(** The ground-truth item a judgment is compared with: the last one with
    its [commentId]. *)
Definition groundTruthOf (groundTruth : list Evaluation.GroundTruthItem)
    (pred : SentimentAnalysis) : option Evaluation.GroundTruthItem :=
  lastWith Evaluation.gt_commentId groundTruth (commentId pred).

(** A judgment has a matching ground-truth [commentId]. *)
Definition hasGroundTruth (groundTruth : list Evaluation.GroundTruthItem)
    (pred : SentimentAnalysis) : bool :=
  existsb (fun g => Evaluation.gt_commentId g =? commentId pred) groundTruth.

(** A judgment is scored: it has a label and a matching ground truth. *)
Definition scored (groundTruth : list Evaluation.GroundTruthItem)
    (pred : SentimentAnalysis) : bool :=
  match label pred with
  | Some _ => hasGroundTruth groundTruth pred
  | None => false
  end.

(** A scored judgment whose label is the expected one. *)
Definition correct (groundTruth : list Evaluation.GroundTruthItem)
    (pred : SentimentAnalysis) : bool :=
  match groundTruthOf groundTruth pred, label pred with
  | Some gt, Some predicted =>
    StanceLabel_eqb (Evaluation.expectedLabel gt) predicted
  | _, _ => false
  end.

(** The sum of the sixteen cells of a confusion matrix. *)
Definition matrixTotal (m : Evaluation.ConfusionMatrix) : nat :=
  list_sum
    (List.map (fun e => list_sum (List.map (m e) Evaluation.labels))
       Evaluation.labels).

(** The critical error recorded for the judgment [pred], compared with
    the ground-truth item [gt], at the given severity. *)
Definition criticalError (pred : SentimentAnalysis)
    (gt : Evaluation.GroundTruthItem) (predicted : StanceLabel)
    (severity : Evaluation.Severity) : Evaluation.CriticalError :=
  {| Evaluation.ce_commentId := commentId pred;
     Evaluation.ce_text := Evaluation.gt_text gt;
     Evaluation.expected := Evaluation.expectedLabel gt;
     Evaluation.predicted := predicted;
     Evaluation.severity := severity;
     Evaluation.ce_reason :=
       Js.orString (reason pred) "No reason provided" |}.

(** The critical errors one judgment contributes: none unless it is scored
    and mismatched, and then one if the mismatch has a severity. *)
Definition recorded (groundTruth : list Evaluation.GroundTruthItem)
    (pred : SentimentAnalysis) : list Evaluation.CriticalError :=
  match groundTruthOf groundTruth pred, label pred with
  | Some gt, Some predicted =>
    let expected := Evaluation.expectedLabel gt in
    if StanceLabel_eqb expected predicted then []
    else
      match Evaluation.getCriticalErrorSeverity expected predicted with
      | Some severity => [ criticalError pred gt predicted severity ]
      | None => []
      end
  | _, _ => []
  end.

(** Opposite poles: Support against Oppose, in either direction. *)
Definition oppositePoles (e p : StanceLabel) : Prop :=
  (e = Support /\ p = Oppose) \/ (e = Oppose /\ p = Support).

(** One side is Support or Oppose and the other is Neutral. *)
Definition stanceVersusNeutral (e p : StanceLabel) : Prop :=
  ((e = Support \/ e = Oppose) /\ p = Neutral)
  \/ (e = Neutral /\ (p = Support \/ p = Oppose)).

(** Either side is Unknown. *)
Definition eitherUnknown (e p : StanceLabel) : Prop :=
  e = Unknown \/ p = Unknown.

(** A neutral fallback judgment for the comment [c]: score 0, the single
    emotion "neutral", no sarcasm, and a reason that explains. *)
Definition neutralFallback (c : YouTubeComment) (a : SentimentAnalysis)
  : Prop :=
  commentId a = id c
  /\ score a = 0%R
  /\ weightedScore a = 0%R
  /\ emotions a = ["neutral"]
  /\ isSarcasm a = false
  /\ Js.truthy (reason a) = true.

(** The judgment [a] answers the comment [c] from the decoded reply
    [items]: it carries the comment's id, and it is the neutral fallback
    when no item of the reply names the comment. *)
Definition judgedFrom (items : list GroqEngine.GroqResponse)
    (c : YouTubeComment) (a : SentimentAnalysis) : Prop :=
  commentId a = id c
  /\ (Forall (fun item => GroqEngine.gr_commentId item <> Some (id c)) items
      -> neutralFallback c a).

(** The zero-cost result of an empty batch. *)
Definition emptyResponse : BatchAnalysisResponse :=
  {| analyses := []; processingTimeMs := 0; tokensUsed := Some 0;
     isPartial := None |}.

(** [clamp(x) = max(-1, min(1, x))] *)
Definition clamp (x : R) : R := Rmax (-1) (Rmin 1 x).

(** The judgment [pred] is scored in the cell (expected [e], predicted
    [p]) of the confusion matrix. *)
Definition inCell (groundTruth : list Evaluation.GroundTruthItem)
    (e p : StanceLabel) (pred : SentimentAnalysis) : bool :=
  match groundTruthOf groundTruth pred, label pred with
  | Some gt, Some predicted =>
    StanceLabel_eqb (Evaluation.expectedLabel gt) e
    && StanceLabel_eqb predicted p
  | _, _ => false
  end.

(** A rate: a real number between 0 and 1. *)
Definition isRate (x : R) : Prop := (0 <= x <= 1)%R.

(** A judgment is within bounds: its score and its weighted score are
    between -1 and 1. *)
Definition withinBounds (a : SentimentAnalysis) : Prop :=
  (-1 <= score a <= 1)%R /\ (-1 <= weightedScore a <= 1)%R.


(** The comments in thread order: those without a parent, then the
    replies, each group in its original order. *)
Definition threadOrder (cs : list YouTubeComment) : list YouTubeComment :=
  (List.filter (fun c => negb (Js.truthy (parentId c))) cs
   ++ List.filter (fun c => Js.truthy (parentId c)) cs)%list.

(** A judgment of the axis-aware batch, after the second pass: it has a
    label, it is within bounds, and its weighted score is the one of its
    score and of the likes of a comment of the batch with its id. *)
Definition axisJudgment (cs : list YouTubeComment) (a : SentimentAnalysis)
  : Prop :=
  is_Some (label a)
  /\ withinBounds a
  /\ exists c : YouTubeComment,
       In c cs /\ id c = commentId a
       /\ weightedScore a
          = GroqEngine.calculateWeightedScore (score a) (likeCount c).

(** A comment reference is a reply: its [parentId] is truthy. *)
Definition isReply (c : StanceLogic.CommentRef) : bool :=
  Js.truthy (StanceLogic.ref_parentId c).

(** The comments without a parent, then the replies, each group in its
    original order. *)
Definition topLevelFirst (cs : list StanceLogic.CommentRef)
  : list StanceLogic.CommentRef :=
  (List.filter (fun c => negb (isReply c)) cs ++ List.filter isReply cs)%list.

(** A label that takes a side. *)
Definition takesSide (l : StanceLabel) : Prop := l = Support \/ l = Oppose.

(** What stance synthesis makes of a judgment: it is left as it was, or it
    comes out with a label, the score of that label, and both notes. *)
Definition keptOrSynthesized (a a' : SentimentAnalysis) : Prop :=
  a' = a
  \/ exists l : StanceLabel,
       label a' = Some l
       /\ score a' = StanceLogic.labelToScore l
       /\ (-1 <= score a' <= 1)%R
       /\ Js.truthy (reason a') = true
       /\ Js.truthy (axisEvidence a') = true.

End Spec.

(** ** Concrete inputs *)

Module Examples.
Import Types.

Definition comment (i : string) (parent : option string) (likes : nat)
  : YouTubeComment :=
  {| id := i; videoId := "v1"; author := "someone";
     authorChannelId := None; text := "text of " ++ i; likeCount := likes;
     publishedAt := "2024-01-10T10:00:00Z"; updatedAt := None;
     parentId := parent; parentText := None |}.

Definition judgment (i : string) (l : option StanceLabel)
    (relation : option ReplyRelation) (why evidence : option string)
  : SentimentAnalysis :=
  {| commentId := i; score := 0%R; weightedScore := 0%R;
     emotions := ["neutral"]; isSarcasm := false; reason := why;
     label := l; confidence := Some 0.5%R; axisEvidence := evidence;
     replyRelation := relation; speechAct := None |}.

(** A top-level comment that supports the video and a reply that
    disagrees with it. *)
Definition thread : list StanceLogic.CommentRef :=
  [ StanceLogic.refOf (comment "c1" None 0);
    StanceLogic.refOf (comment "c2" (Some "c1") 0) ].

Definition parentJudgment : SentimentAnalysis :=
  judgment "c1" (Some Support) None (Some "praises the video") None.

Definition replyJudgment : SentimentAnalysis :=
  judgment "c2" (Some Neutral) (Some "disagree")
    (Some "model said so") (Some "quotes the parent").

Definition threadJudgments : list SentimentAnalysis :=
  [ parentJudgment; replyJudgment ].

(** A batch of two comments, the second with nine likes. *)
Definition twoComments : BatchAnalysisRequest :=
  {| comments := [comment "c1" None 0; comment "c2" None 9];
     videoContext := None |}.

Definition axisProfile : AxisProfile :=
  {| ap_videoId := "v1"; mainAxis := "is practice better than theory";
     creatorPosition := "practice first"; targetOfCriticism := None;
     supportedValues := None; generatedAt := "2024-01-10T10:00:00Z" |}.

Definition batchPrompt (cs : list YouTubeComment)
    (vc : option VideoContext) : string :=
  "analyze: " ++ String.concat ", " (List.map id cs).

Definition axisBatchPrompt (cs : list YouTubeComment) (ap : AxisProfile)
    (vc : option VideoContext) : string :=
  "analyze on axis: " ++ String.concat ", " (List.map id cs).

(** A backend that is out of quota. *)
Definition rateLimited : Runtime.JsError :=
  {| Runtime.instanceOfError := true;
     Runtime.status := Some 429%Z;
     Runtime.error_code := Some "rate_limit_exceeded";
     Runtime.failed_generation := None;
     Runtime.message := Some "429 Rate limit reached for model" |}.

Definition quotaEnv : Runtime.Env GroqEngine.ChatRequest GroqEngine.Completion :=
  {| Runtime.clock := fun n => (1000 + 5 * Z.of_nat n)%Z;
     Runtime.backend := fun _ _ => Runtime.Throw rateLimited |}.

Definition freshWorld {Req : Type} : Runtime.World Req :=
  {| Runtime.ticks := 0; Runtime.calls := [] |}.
====
(Task to complete)
Give back the records above exactly, limited to the lines between the one holding "Evaluation.predicted := predicted;" and the one holding "(** One side", inclusive.

(Completed task)
     Evaluation.predicted := predicted;
     Evaluation.severity := severity;
     Evaluation.ce_reason :=
       Js.orString (reason pred) "No reason provided" |}.

(** The critical errors one judgment contributes: none unless it is scored
    and mismatched, and then one if the mismatch has a severity. *)
Definition recorded (groundTruth : list Evaluation.GroundTruthItem)
    (pred : SentimentAnalysis) : list Evaluation.CriticalError :=
  match groundTruthOf groundTruth pred, label pred with
  | Some gt, Some predicted =>
    let expected := Evaluation.expectedLabel gt in
    if StanceLabel_eqb expected predicted then []
    else
      match Evaluation.getCriticalErrorSeverity expected predicted with
      | Some severity => [ criticalError pred gt predicted severity ]
      | None => []
      end
  | _, _ => []
  end.

(** Opposite poles: Support against Oppose, in either direction. *)
Definition oppositePoles (e p : StanceLabel) : Prop :=
  (e = Support /\ p = Oppose) \/ (e = Oppose /\ p = Support).

(** One side is Support or Oppose and the other is Neutral. *)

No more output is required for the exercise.